What good is hundreds of lights with out hundreds of shadows?

Started by
18 comments, last by JoeJ 5 years ago

I thought people here would be interested in this, I just made a blog post about an algorithm I've been working on to efficiently render hundreds of shadow maps.

https://worldoffries.wordpress.com/2019/03/26/what-good-is-hundreds-of-lights-with-out-hundreds-of-shadows/

Let me know what you think :)

Advertisement

Already liked, but here's a bump for sheer coolness and so it doesn't just sink down without other, interested people seeing it.

Thanks!

I've added tri-axis cube map filtering which gives really nice soft shadows:

 

This is really cool! I recently went back and re-looked at the ISM technique, so this is inspirational for me too :D 

Seeing you've got the entire scene description accessible to you at once (so that you can generate these shadow maps in bulk)... you could also use that to directly ray-trace your shadows instead of using shadow-mapping at all. Performance would probably be terrible, but it would also be a neat tech demo. Instead of performing a shadow-map lookup during lighting, you could traverse the BVH for intersections with the surface-to-light ray.

I tried ray tracing first but the performance was not great, I then tried ray tracing the shadow maps, and the performance was worse. This method seems to outperform the ray tracing by quite a bit.

Both ray tracing attempts were much simpler to implement and only took a day or two... OTOH, this splatting algorithm was a really complicated beast to implement, took about 3 weeks of evenings, but worth it.

I'm glad you like it!

 

One other thought that I had (I'm sure I'm not the first) was that ray tracing could probably be improved by making a ray scheduler that is similar to the Node-View traversal. Something like a Node-Ray, and each iteration, each thread either intersects the ray with a triangle in leaf nodes, or pushes two more Node-Rays for the next iteration. This would considerably reduce thread divergence.

Great work! 

I work on something pretty similar for diffuse GI, but...

2 hours ago, fries said:

One other thought that I had (I'm sure I'm not the first) was that ray tracing could probably be improved by making a ray scheduler that is similar to the Node-View traversal. Something like a Node-Ray, and each iteration, each thread either intersects the ray with a triangle in leaf nodes, or pushes two more Node-Rays for the next iteration. This would considerably reduce thread divergence.

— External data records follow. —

(** While a watch runs, it has failed fewer than five times in a row and
    waits 2^n seconds after the n-th failure (so the cap of thirty seconds is
    never reached); it gives up exactly after five consecutive failures, all
    against the resource version it holds. *)
Theorem watch_retries `{AE : ApiErrors} get_object component cutoff turns connect s' gave_up :
  watchNamespaceEvents get_object turns component cutoff connect initial_watch = Ok (s', gave_up) →
  if (gave_up : bool) then
    ws_consecutiveErrors s' = 5 ∧ ∃ start, (start + 5 ≤ turns)%nat ∧
      ∀ j, (start ≤ j < start + 5)%nat → ∃ e, connect j (ws_ResourceVersion s') = Err e
  else 0 <= ws_consecutiveErrors s' < 5 ∧ ws_backoff s' = 2 ^ ws_consecutiveErrors s' * second ∧
    ws_backoff s' < maxRetryBackoff.
Proof.
  assert (retry_ok initial_watch) as H0 by by split.
  intros H. destruct gave_up.
  - apply watch_gives_up in H as (H5 & start & n & Hle & Hcount & Hall); [|done]. split; [done|].
    cbn [initial_watch ws_consecutiveErrors] in Hcount. exists start. split; [lia|]. intros j Hj. apply Hall. lia.
  - apply watch_running in H as [Hb Hbo]; [|done]. unfold maxWatchRetries in Hb. split; [done|]. split; [done|].
    rewrite Hbo. assert (2 ^ ws_consecutiveErrors s' <= 2 ^ 4) as Hpow by (apply Z.pow_le_mono_r; lia).
    change (2 ^ 4) with 16 in Hpow. unfold maxRetryBackoff, second. lia.
Qed.

Lemma watch_retries_witness :
  let connect (i : nat) (rv : string) := if (i =? 0)%nat then Ok [seen "ray-0" "9" None] else Err (EForeign 11 "gone") in
  ∃ s', watchNamespaceEvents (AE := concrete_ApiErrors) cluster 9 "" None connect initial_watch = Ok (s', true) ∧
    ws_consecutiveErrors s' = 5 ∧ ∃ start, (start + 5 ≤ 9)%nat ∧
      ∀ j, (start ≤ j < start + 5)%nat → ∃ e, connect j (ws_ResourceVersion s') = Err e.
Proof.
  intros connect.
  pose (s' := mkWatch "9" 5 (16 * second) ∅ (omap we_Object [seen "ray-0" "9" None]) (16 * second)).
  assert (Heq : watchNamespaceEvents (AE := concrete_ApiErrors) cluster 9 "" None connect initial_watch = Ok (s', true))
    by (vm_compute; reflexivity).
  exists s'. split; [exact Heq|]. exact (watch_retries (AE := concrete_ApiErrors) cluster "" None 9 connect s' true Heq).
Defined.

(** A resource version is never given up: once the server only answers it
    with errors or with watches that deliver no event (an expired version),
    the loop keeps asking for it and no further event is ever sent. *)
Theorem expired_version_is_kept `{AE : ApiErrors} get_object component cutoff turns connect s s' b :
  (∀ i, (∃ e, connect i (ws_ResourceVersion s) = Err e) ∨
        ∃ l, connect i (ws_ResourceVersion s) = Ok l ∧ Forall (λ event, we_Object event = None) l) →
  watchNamespaceEvents get_object turns component cutoff connect s = Ok (s', b) →
  ws_ResourceVersion s' = ws_ResourceVersion s ∧ ws_sent s' = ws_sent s.
Proof.
  assert (∀ l cache, Forall (λ event, we_Object event = None) l →
    processWatchEvents get_object component cutoff l "" cache = Ok ("", [], cache)) as Hquiet.
  { induction 1 as [|event l He _ IH]; [done|]. simpl. unfold extractValidEvent. rewrite He.
    destruct (we_Type event); simpl; by rewrite IH. }
  revert connect s. induction turns as [|turns IH]; intros connect s Hc; simpl; [by intros [= <- _]|].
  intros H. apply res_bind_Ok_inv in H as (next & Hn & H). unfold watch_turn in Hn.
  destruct (Hc 0%nat) as [[e He]|(l & Hl & Hnone)].
  - rewrite He in Hn. destruct (maxWatchRetries <=? _); injection Hn as Hn; subst next; [by injection H as <- _|].
    apply IH in H; [done|]. intros i. apply (Hc (S i)).
  - rewrite Hl, Hquiet in Hn by done. simpl in Hn. injection Hn as Hn. subst next. rewrite app_nil_r in H.
    apply IH in H; [done|]. intros i. apply (Hc (S i)).
Qed.

Lemma expired_version_is_kept_witness :
  let connect (i : nat) (rv : string) := Ok [mkWatchEvent WatchError None] in
  let s := mkWatch "9" 0 second ∅ [] 0 in
  ∃ s', watchNamespaceEvents (AE := concrete_ApiErrors) cluster 100 "" None connect s = Ok (s', false) ∧
    ws_ResourceVersion s' = "9" ∧ ws_sent s' = [].
Proof.
  intros connect s. eexists. split; [vm_compute; reflexivity|].
  apply (expired_version_is_kept (AE := concrete_ApiErrors) cluster "" None 100 connect s _ false);
    [|vm_compute; reflexivity]. intros i. right. eexists. split; [reflexivity|]. repeat constructor.
Defined.
End EventsSpec.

... now i want to add specular reflections, and i need to increase accuracy for direct lighting from small light sources, so i have the same thoughts than you actually. I already use raytracing for GI, but this algorithm is not efficient for hard shadows or sharp reflections. Also i do not use triangles but a sample hierarchy where the occlusion is defined by a disc per sample.

 

I have thought about those ideas: 

Generate imperfect shadow maps of direct lighting (or imperfect reflective SMs to support specular too): Likely too inaccurate.

The traversal idea you have mentioned above (if i get you right): But here you need to store ray and BVH information in global memory for each iteration step. I think that's too slow / bandwidth heavy, and i'm unsure how to bound memory requirements for a breadth first traversal stack for 2 million rays at all. What do you think about this problem?

Classical stackless traversal using a skip pointer: Ray keeps in register, no need to ever write to global memory, but each thread traverses a different path through the BVH. So horribly cache inefficient and the reason we have little RT in games (until recently). 

Binning ray batches to BVH branches: This is what i'll try soon. Idea is to divide BVH into branches that fit into LDS. The traversal logic is the same classic one as above, but each workgroup traverses all rays that potentially intersect, so you need to load scene data less often and it can be shared for multiple rays. If a ray skips out of the branch it gets binned to another branch. After one step sort and compact the rays to lists binned to the next BVH branches. After some iterations the workgroups no longer get enough rays and fallback to classical per thread traversal becomes faster.

Binning rays to coarse grid: Here i would again load BVH branch to LDS per workgroup and bruteforce all nearby rays collected from the grid. This would require to load the whole scene only once. But i think binning rays to a regular grid is too expensive. Prefix sum over 2 million rays alone will take a millisecond and likely we want to segment the rays so they can be associated with loose grid cells and to get some front to back order advantage. I still think about this but i guess it won't work well.

 

When working with triangles those 'BVH branch to LDS' ideas become less interesting because a triangle has more data than a disc. (i may even get away with treating them as spheres). But fp16 could help a lot with triangles eventually?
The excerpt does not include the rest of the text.